Wie schätzen Sie die medizinische Grundversorgung der Bevölkerung derzeit ein?
Die Situation für die Normalbevölkerung hatte sich in den ersten drei Monaten nach Kriegsbeginn exzessiv verschlechtert, weil es keine Medikamente mehr gab: keine Diabetesmedikamente, keine Antihypertensiva und vieles andere mehr. Das scheint jetzt wieder besser zu sein. Was aber schlimm ist: Es fehlen vernünftige Verbandsmaterialien.
Woher beziehen Sie Ihre Informationen über die dortigen Zustände?
Wir verfügen inzwischen über ein großes Netzwerk und erhalten Anforderungslisten von den Kliniken vor Ort. Wir schicken also nicht irgend-etwas, sondern das, was gebraucht wird. Die Listen reichen von chirurgischen Scheren über Klemmen bis zum Endoskopiegerät. Hauptsächlich werden auch IV-Antibiotika und Analgetika gebraucht. Da wir einige ukrainische Ärzte kennen, haben wir auch immer direkten Kontakt in die Ukraine – quasi auf kleinem Dienstweg. Es muss ja alles registriert sein – die Transporte müssen verzollt werden und sicher ans Ziel kommen.
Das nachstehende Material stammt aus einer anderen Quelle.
(** [fmt.Sprintf] with the verb v on a slice of strings. *)
Fixpoint join_space (l : list string) : string :=
  match l with
  | [] => ""
  | [s] => s
  | s :: tl => s ++ " " ++ join_space tl
  end.

Definition Sprint_strings (l : list string) : string := "[" ++ join_space l ++ "]".

(** [strings.ReplaceAll(s, old, new)] for a non-empty [old], as at every
    call site of this package: scan left to right, replace each match and
    resume after it. *)
Fixpoint ReplaceAll_from (skip : nat) (s old new : string) : string :=
  match s with
  | EmptyString => EmptyString
  | String ch tl =>
      match skip with
      | S k => ReplaceAll_from k tl old new
      | O =>
          if String.prefix old s
          then new ++ ReplaceAll_from (String.length old - 1) tl old new
          else String ch (ReplaceAll_from 0 tl old new)
      end
  end.

Definition ReplaceAll (s old new : string) : string := ReplaceAll_from 0 s old new.

Definition LF : string := String (ascii_of_nat 10) EmptyString.
Definition CR : string := String (ascii_of_nat 13) EmptyString.
Definition TAB : string := String (ascii_of_nat 9) EmptyString.

(** ** The package *)

Section Package.

Variable rt : Runtime.

(** [websocket.IsWebSocketUpgrade] *)
Definition IsWebSocketUpgrade (r : Request) : bool :=
  tokenListContainsValue rt (ReqHeader r) "Connection" "upgrade"
  && tokenListContainsValue rt (ReqHeader r) "Upgrade" "websocket".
Wie werden die Sachen vor Ort verteilt?
Da wir direkt mit ukrainischen Kliniken zusammenarbeiten, kommen die Sachen dort an, wo sie hin sollen. Wir konnten bisher über den gesamten Prozess aller Lieferungen die Kontrolle behalten – von der Abholung und dem Verpacken in Deutschland über die Fahrt zu den Grenzstellen bis zur Auslieferung an die jeweilige Klinik. Wir bekommen auch von jeder Aktion Feedback über die sozialen Medien. Unsere Helfer arbeiten alle freiwillig und ehrenamtlich – es gibt keine Korruption bei uns.
Wie können interessierte Ärzte in Deutschland Sie bei Ihrer Hilfe unterstützen?
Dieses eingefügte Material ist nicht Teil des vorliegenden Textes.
(** X12. Whatever reaches a surface between its initialisation and its
    teardown (pointer motion, button events, pointer leave, commit signals
    of any surface, changes of the host's surfaces, scene graph and seat),
    in any order: if the program gets through the events, the surface still
    points to the backing surface it was initialised with, the
    subscriptions of the host are the ones the initialisation left, and
    [wlmtk_surface_fini] then leaves the subscriptions that
    [wlmtk_element_fini] makes of the ones before the initialisation. *)
Theorem surface_lifecycle
    (surface_ptr : addr) (backing env : option addr) (h0 : wlr_host)
    (events : list surface_event) (surface : wlmtk_surface_t) (h : wlr_host) :
  (wlmtk_element_init zero_element env).1 = true ->
  (forall signal,
     (signal, surface_commit_listener_of surface_ptr) ∉ subscriptions h0) ->
  deliver_all surface_ptr events
    ((wlmtk_surface_init surface_ptr backing env h0).1.2,
     (wlmtk_surface_init surface_ptr backing env h0).2)
  = Return (surface, h) ->
  wlr_surface_ptr surface = backing
  /\ subscriptions h
     = subscriptions (wlmtk_surface_init surface_ptr backing env h0).2
  /\ (wlmtk_surface_fini surface_ptr surface h).1 = zero_surface
  /\ subscriptions (wlmtk_surface_fini surface_ptr surface h).2
     = subscriptions
         (wlmtk_element_fini (wlmtk_surface_element surface_ptr)
            (super_element surface)
            (set_subscriptions h (subscriptions h0))).2.
Proof.
  intros Hok Hfresh Hrun.
  destruct (deliver_all_keeps_connection _ _ _ _ _ _ Hrun)
    as (Hptr & _ & _ & _ & Hsubs).
  assert (Hinit :
    wlr_surface_ptr (wlmtk_surface_init surface_ptr backing env h0).1.2
    = backing
    /\ subscriptions (wlmtk_surface_init surface_ptr backing env h0).2
       = match backing with
         | Some b =>
             wl_signal_add (events_commit b)
               (surface_commit_listener_of surface_ptr) (subscriptions h0)
         | None => subscriptions h0
         end).
  { clear Hrun Hptr Hsubs. revert Hok. unfold wlmtk_surface_init. simpl.
    destruct (wlmtk_element_init zero_element env) as [ok element]. simpl.
    intros ->. simpl.
    destruct (wlmtk_element_extend element) as [orig_vmt element'].
    now destruct backing. }
  destruct Hinit as [Hptr0 Hsubs0].
  rewrite Hptr0 in Hptr. split; [exact Hptr|]. split; [exact Hsubs|].
  rewrite Hsubs0 in Hsubs. unfold wlmtk_surface_fini. rewrite Hptr.
  destruct backing as [b|].
  - rewrite Hsubs, (wl_list_remove_wl_signal_add _ _ _ Hfresh).
    now destruct (wlmtk_element_fini _ _ _).
  - rewrite <- Hsubs, set_subscriptions_same.
    now destruct (wlmtk_element_fini _ _ _).
Qed.

End Lifecycle.

Lemma surface_lifecycle_witness :
  exists surface h,
    deliver_all 1%N example_events (example_surface, example_init.2)
    = Return (surface, h)
    /\ wlr_surface_ptr surface = Some 7%N
    /\ subscriptions h
       = [(events_commit 7%N, surface_commit_listener_of 1%N)]
    /\ subscriptions (wlmtk_surface_fini (H := element_c) 1%N surface h).2
       = [].
Proof.
  assert (Hrun :
    exists surface h,
      deliver_all 1%N example_events (example_surface, example_init.2)
      = Return (surface, h))
    by (vm_compute; eauto).
  destruct Hrun as (surface & h & Hrun).
  destruct (surface_lifecycle (H := element_c) 1%N (Some 7%N) (Some 50%N)
              (example_host None) example_events surface h eq_refl)
    as (Hptr & Hsubs & _ & Hfini).
  - intros signal Hin. simpl in Hin. now apply not_elem_of_nil in Hin.
  - exact Hrun.
  - exists surface, h. split; [exact Hrun|]. split; [exact Hptr|].
    split; [exact Hsubs|exact Hfini].
Defined.

(** The same events, step by step: what the seat was asked, and the size
    the commit left. *)
Example example_events_run :
  (fun r =>
     match r with
     | Return (surface, h) => Some (committed_size surface, seat h)
     | Fault _ => None
     end)
    (deliver_all 1%N example_events (example_surface, example_init.2))
  = Some
      ((Some 640, Some 480),
       {| focused_surface := None;
          requests :=
            [pointer_notify_button 1000 272 WLR_BUTTON_PRESSED;
             pointer_notify_button 1000 272 WLR_BUTTON_RELEASED;
             pointer_clear_focus] |}).
Proof. vm_compute. reflexivity. Qed.

End SurfaceUse.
Ein Kollege aus Nordrhein-Westfalen beispielsweise wollte seine gynäkologische Praxis auflösen und in den Ruhestand gehen. Wir erfuhren davon über Kollegen und haben eine Spedition beauftragt und einen Sattelzug dorthin geschickt. Die Praxiseinrichtung wurde fachgerecht verladen und von unseren Helfern direkt in die südukrainische Stadt Cherson geliefert, die gerade von der russischen Belagerung befreit worden war. Damit konnte man die dortige gynäkologische Praxis wieder gut ausstatten – die ukrainischen Kollegen hatten rein gar nichts mehr. Der Arzt in Deutschland hat im Anschluss eine Sachspendenbescheinigung erhalten. Die Kosten für die Abholaktion – allein für das Anmieten des Sattelschleppers haben wir ca. 2.000 Euro gebraucht – haben wir übernommen. Da wir monatlich mehrere Sattelzüge und Transporter benötigen, ist der finanzielle Bedarf natürlich immens. Irgendwann hat auch jeder im Landkreis gespendet.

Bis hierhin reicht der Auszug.